[PROVIDED DATA Boundary: Start]

Lemma serial_newer d d' :
  desk_ok d -> settled d -> serial d d' -> desk_ok d' /\ settled d' /\ newer d d'.
Proof.
  intros Hd [Hnow Hset] [d1 h Ho Hlt Hh].
  destruct (outside_ok _ _ Hd Ho) as [Hd1 Href1].
  destruct (run_within refines desk_ok h d1 refines_refl refines_trans (handler_within h Hh) Hd1) as [Hd' Href].
  destruct (handler_stamps h d1 Hh) as [Hn Hrows]. destruct Ho as [d1 Et _ _ _ _ _]. rewrite Et in Hrows.
  unfold valid_datetime in *. split; [done|]. split; [split; unfold valid_datetime|split; [|split]].
  - lia.
  - intros i t' [Ht|Ht]%Hrows; [destruct (Hset _ _ Ht)|]; lia.
  - lia.
  - intros i t' [Ht|Ht]%Hrows; [by left|right; lia].
  - intros i t Ht. eapply owner_kept; [|exact Ht]. by eapply refines_trans.
Qed.

Lemma serials_newer d d' :
  rtc serial d d' -> desk_ok d -> settled d -> desk_ok d' /\ settled d' /\ newer d d'.
Proof.
  induction 1 as [d|d1 d2 d3 H12 _ IH]; intros Hd Hs; [split; [done|]; split; [done|apply newer_refl]|].
  destruct (serial_newer _ _ Hd Hs H12) as (Hd2 & Hs2 & N12). destruct (IH Hd2 Hs2) as (Hd3 & Hs3 & N23).
  split; [done|]. split; [done|]. by eapply newer_trans.
Qed.
End entitled.

(** ** What the digest tells *)

Lemma tickets_keyed d : desk_ok d -> keyed st_id (tickets d).
Proof. intros [[H _] _] i t Ht. by apply H in Ht as [? _]. Qed.

Lemma ticket_rows_elem scope d t :
  desk_ok d -> t ∈ ticket_rows scope d <-> scope t = true /\ tickets d !! st_id t = Some t.
Proof.
  intros Hd. unfold ticket_rows. rewrite list_elem_of_filter.
  change ((map_to_list (tickets d)).*2) with (rows (tickets d)). rewrite (rows_elem st_id) by by apply tickets_keyed.
  by rewrite Is_true_true.
Qed.

Lemma ticket_rows_NoDup scope d : desk_ok d -> NoDup (ticket_rows scope d).
Proof. intros Hd. apply NoDup_filter. by apply (rows_NoDup st_id), tickets_keyed. Qed.

Lemma digest_max_spec (l : list SupportTicket) m :
  foldr (fun t acc => Some (from_option (Z.max (st_updated_at t)) (st_updated_at t) acc)) None l = m ->
  match m with
  | None => l = []
  | Some m => (forall t, t ∈ l -> st_updated_at t <= m) /\ exists t, t ∈ l /\ st_updated_at t = m
  end.
Proof.
  revert m. induction l as [|t l IH]; intros m <-; [done|]. simpl. specialize (IH _ eq_refl).
  destruct (foldr _ None l) as [m|]; simpl.
  - destruct IH as (Hle & t1 & Hin & Hm). split.
    + intros u [->|Hu]%elem_of_cons; [lia|]. apply Hle in Hu. lia.
    + destruct (Z.max_spec (st_updated_at t) m) as [[_ ->]|[_ ->]]; [exists t1|exists t]; set_solver.
  - subst l. split; [|by exists t; set_solver]. intros u ->%list_elem_of_singleton. lia.
Qed.

Section digest.
Context (scope : SupportTicket -> bool) (d d' : Desk).
Context (Hd : desk_ok d) (Hd' : desk_ok d') (Hset : settled d) (Hnew : newer d d').
Context (Hdig : digest_stmt scope d = digest_stmt scope d').

(** No row in scope now is newer than the moment of the first digest. *)
Lemma digest_old t : t ∈ ticket_rows scope d' -> st_updated_at t <= desk_now d.
Proof using Hd Hd' Hset Hnew Hdig.
  intros Ht. unfold digest_stmt in Hdig. injection Hdig as Hmax _.
  pose proof (digest_max_spec (ticket_rows scope d') _ eq_refl) as H'. rewrite <- Hmax in H'.
  pose proof (digest_max_spec (ticket_rows scope d) _ eq_refl) as H.
  destruct (foldr _ None (ticket_rows scope d)) as [m|]; [|rewrite H' in Ht; set_solver].
  destruct H as (_ & t1 & Hin1 & <-). apply (ticket_rows_elem scope d) in Hin1 as [_ Hin1]; [|done].
  destruct Hset as [_ Hs]. destruct (Hs _ _ Hin1). destruct H' as [Hle _]. specialize (Hle _ Ht). lia.
Qed.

[PROVIDED DATA Boundary: End]

In the data above, repeat exactly each line from the first through the line that contains "intros Hd. unfold", and give nothing else.

• [OUTPUT]
Lemma serial_newer d d' :
  desk_ok d -> settled d -> serial d d' -> desk_ok d' /\ settled d' /\ newer d d'.
Proof.
  intros Hd [Hnow Hset] [d1 h Ho Hlt Hh].
  destruct (outside_ok _ _ Hd Ho) as [Hd1 Href1].
  destruct (run_within refines desk_ok h d1 refines_refl refines_trans (handler_within h Hh) Hd1) as [Hd' Href].
  destruct (handler_stamps h d1 Hh) as [Hn Hrows]. destruct Ho as [d1 Et _ _ _ _ _]. rewrite Et in Hrows.
  unfold valid_datetime in *. split; [done|]. split; [split; unfold valid_datetime|split; [|split]].
  - lia.
  - intros i t' [Ht|Ht]%Hrows; [destruct (Hset _ _ Ht)|]; lia.
  - lia.
  - intros i t' [Ht|Ht]%Hrows; [by left|right; lia].
  - intros i t Ht. eapply owner_kept; [|exact Ht]. by eapply refines_trans.
Qed.

Lemma serials_newer d d' :
  rtc serial d d' -> desk_ok d -> settled d -> desk_ok d' /\ settled d' /\ newer d d'.
Proof.
  induction 1 as [d|d1 d2 d3 H12 _ IH]; intros Hd Hs; [split; [done|]; split; [done|apply newer_refl]|].
  destruct (serial_newer _ _ Hd Hs H12) as (Hd2 & Hs2 & N12). destruct (IH Hd2 Hs2) as (Hd3 & Hs3 & N23).
  split; [done|]. split; [done|]. by eapply newer_trans.
Qed.
End entitled.

(** ** What the digest tells *)

Lemma tickets_keyed d : desk_ok d -> keyed st_id (tickets d).
Proof. intros [[H _] _] i t Ht. by apply H in Ht as [? _]. Qed.

Lemma ticket_rows_elem scope d t :
  desk_ok d -> t ∈ ticket_rows scope d <-> scope t = true /\ tickets d !! st_id t = Some t.
Proof.
  intros Hd. unfold ticket_rows. rewrite list_elem_of_filter.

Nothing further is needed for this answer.